Discontinuous molecular dynamics simulations are performed on homopolymer/solvent and surfactant/solvent systems. The homopolymer and surfactant molecules are modeled as freely jointed square-well chains. Solvent molecules are modeled as both hard spheres and square-well spheres. We explore how the various interaction parameters affect the types of phase behavior and micellization observed in the homopolymer/solvent and surfactant/solvent systems. Increasing the packing fraction of homopolymers in both hard-sphere solvents and square-well solvents increases the solvent's ability to dissolve homopolymers only when the segment-solvent interaction strength exceeds a critical value.

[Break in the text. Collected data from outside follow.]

(** * NachOS MP3 scheduler (code/threads/scheduler.cc)

    A shallow embedding of the three-level feedback scheduler and the
    properties of its ready queues, its selection rules, its aging pass
    and its deferred destruction of finished threads.

    Threads are C++ objects reached through pointers that the three ready
    lists, [kernel->currentThread] and [toBeDestroyed] share.  The model
    keeps one store of thread records indexed by pointer, and the lists
    hold pointers into it. *)

From stdpp Require Import base option list gmap.
From Stdlib Require Import ZArith Lia.

Local Open Scope Z_scope.

(** ** Threads *)

(** Modelled from the spec: the status enumeration is declared in thread.h,
    which is not part of the sources; the scheduler itself only writes READY
    and RUNNING. *)
Inductive ThreadStatus : Set := READY | RUNNING | BLOCKED | TERMINATED.

(** interrupt.h: the two interrupt levels [Scheduler] asserts on. *)
Inductive IntStatus : Set := IntOff | IntOn.

Definition IntStatus_eqb (a b : IntStatus) : bool :=
  match a, b with
  | IntOff, IntOff | IntOn, IntOn => true
  | _, _ => false
  end.

(** Modelled from the spec: class Thread is declared in thread.h.  The record
    has the fields that scheduler.cc reads or writes through the accessors
    getID, setStatus, getPriority, getExecutionTime, incTickWaited,
    setTimeUsed, getLastTick and the public member [space].  The burst
    estimate is compared with and assigned to the [int] local [min_burst] of
    findNextL1, the priority to the [int] local [max_priority] of
    findNextL2: both are C ints, written as Z. *)
Record Thread : Type := mkThread {
  ID : Z;
  status : ThreadStatus;
  priority : Z;
  executionTime : Z;
  tickWaited : Z;
  timeUsed : Z;
  lastTick : Z;
  space : option nat
}.

Definition setStatus (st : ThreadStatus) (t : Thread) : Thread :=
  mkThread (ID t) st (priority t) (executionTime t) (tickWaited t)
           (timeUsed t) (lastTick t) (space t).

Definition setTimeUsed (v : Z) (t : Thread) : Thread :=
  mkThread (ID t) (status t) (priority t) (executionTime t) (tickWaited t)
           v (lastTick t) (space t).

(** Modelled from the spec: Thread::incTickWaited is defined in thread.cc,
    which is not part of the sources.  The spec names it
    incrementWaitTicks(n): it adds n to the accumulated wait counter. *)
Definition incTickWaited (n : Z) (t : Thread) : Thread :=
  mkThread (ID t) (status t) (priority t) (executionTime t) (tickWaited t + n)
           (timeUsed t) (lastTick t) (space t).

(** The methods of Thread and AddrSpace whose bodies the scheduler does not
    determine.  The spec leaves the burst estimator open, so it is an
    arbitrary function on the thread's record; the same holds for the user
    register and address-space hooks.  [CheckOverflow] answers whether the
    stack check passes (it is fatal otherwise). *)
Class ThreadExternals : Type := {
  calNewExecuteTime : Thread -> Thread;
  saveLastTick : Thread -> Thread;
  SaveUserState : Thread -> Thread;
  RestoreUserState : Thread -> Thread;
  AddrSpace_SaveState : Thread -> Thread;
  AddrSpace_RestoreState : Thread -> Thread;
  CheckOverflow : Thread -> bool
}.

(** ** Output *)

(** The lines the scheduler writes to [cout] or to [kernel->dumpfile]. *)
Inductive LogLine : Type :=
| LogInserting (tick id queue : Z)
| LogRemoved (tick id queue : Z)
| LogSelected (tick id : Z)
| LogReplaced (tick id executed : Z)
| LogReadyListContents
| LogQueueHeader (queue : Z)
| LogThreadPrint (id : Z).

(** ** Ready lists *)

(** Modelled from the spec: the template List<T> lives in lib/list.h, which
    is not part of the sources.  From section 4.1: a list is an ordered
    sequence in insertion order, Append puts an item at the tail, Remove
    takes one named item out, Front is the first item. *)
Module List_.

Definition Append (item : nat) (l : list nat) : list nat := l ++ [item].

Fixpoint Remove (item : nat) (l : list nat) : list nat :=
  match l with
  | [] => []
  | x :: l' => if decide (x = item) then l' else x :: Remove item l'
  end.

Definition IsEmpty (l : list nat) : bool :=
  match l with [] => true | _ :: _ => false end.

Definition Front (l : list nat) : option nat := head l.

End List_.

(** ** State *)

(** The fields of the Scheduler object ([L], [toBeDestroyed], [dirty]), the
    kernel globals it uses, the store of thread objects and the list of
    thread objects that were deleted, in order. *)
Record State : Type := mkState {
  L0 : list nat;
  L1 : list nat;
  L2 : list nat;
  L3 : list nat;
  toBeDestroyed : option nat;
  dirty : bool;
  currentThread : nat;
  level : IntStatus;
  totalTicks : Z;
  dumpLogToFile : bool;
  dumpfile : list LogLine;
  cout : list LogLine;
  heap : gmap nat Thread;
  deleted : list nat
}.

Definition with_L1 (v : list nat) (s : State) : State :=
  mkState (L0 s) v (L2 s) (L3 s) (toBeDestroyed s) (dirty s) (currentThread s)
          (level s) (totalTicks s) (dumpLogToFile s) (dumpfile s) (cout s)
          (heap s) (deleted s).

Definition with_L2 (v : list nat) (s : State) : State :=
  mkState (L0 s) (L1 s) v (L3 s) (toBeDestroyed s) (dirty s) (currentThread s)
          (level s) (totalTicks s) (dumpLogToFile s) (dumpfile s) (cout s)
          (heap s) (deleted s).

Definition with_L3 (v : list nat) (s : State) : State :=
  mkState (L0 s) (L1 s) (L2 s) v (toBeDestroyed s) (dirty s) (currentThread s)
          (level s) (totalTicks s) (dumpLogToFile s) (dumpfile s) (cout s)
          (heap s) (deleted s).

Definition with_toBeDestroyed (v : option nat) (s : State) : State :=
  mkState (L0 s) (L1 s) (L2 s) (L3 s) v (dirty s) (currentThread s)
          (level s) (totalTicks s) (dumpLogToFile s) (dumpfile s) (cout s)
          (heap s) (deleted s).

Definition with_dirty (v : bool) (s : State) : State :=
  mkState (L0 s) (L1 s) (L2 s) (L3 s) (toBeDestroyed s) v (currentThread s)
          (level s) (totalTicks s) (dumpLogToFile s) (dumpfile s) (cout s)
          (heap s) (deleted s).

Definition with_currentThread (v : nat) (s : State) : State :=
  mkState (L0 s) (L1 s) (L2 s) (L3 s) (toBeDestroyed s) (dirty s) v
          (level s) (totalTicks s) (dumpLogToFile s) (dumpfile s) (cout s)
          (heap s) (deleted s).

Although only upper critical solution temperature (UCST) behavior is observed for homopolymers in hard-sphere solvents, both UCST and lower critical solution temperature (LCST) behavior are observed for homopolymers in square-well solvents, depending upon the interaction strengths and chain length. This indicates that it is necessary to account for the solvent-solvent attraction to model LCST behavior in supercritical CO2. Our simulation results on surfactants in hard-sphere solvents show that it is necessary to account for the interactions experienced by both the head and tail blocks in order to capture the essential features of surfactant/supercritical CO2 systems.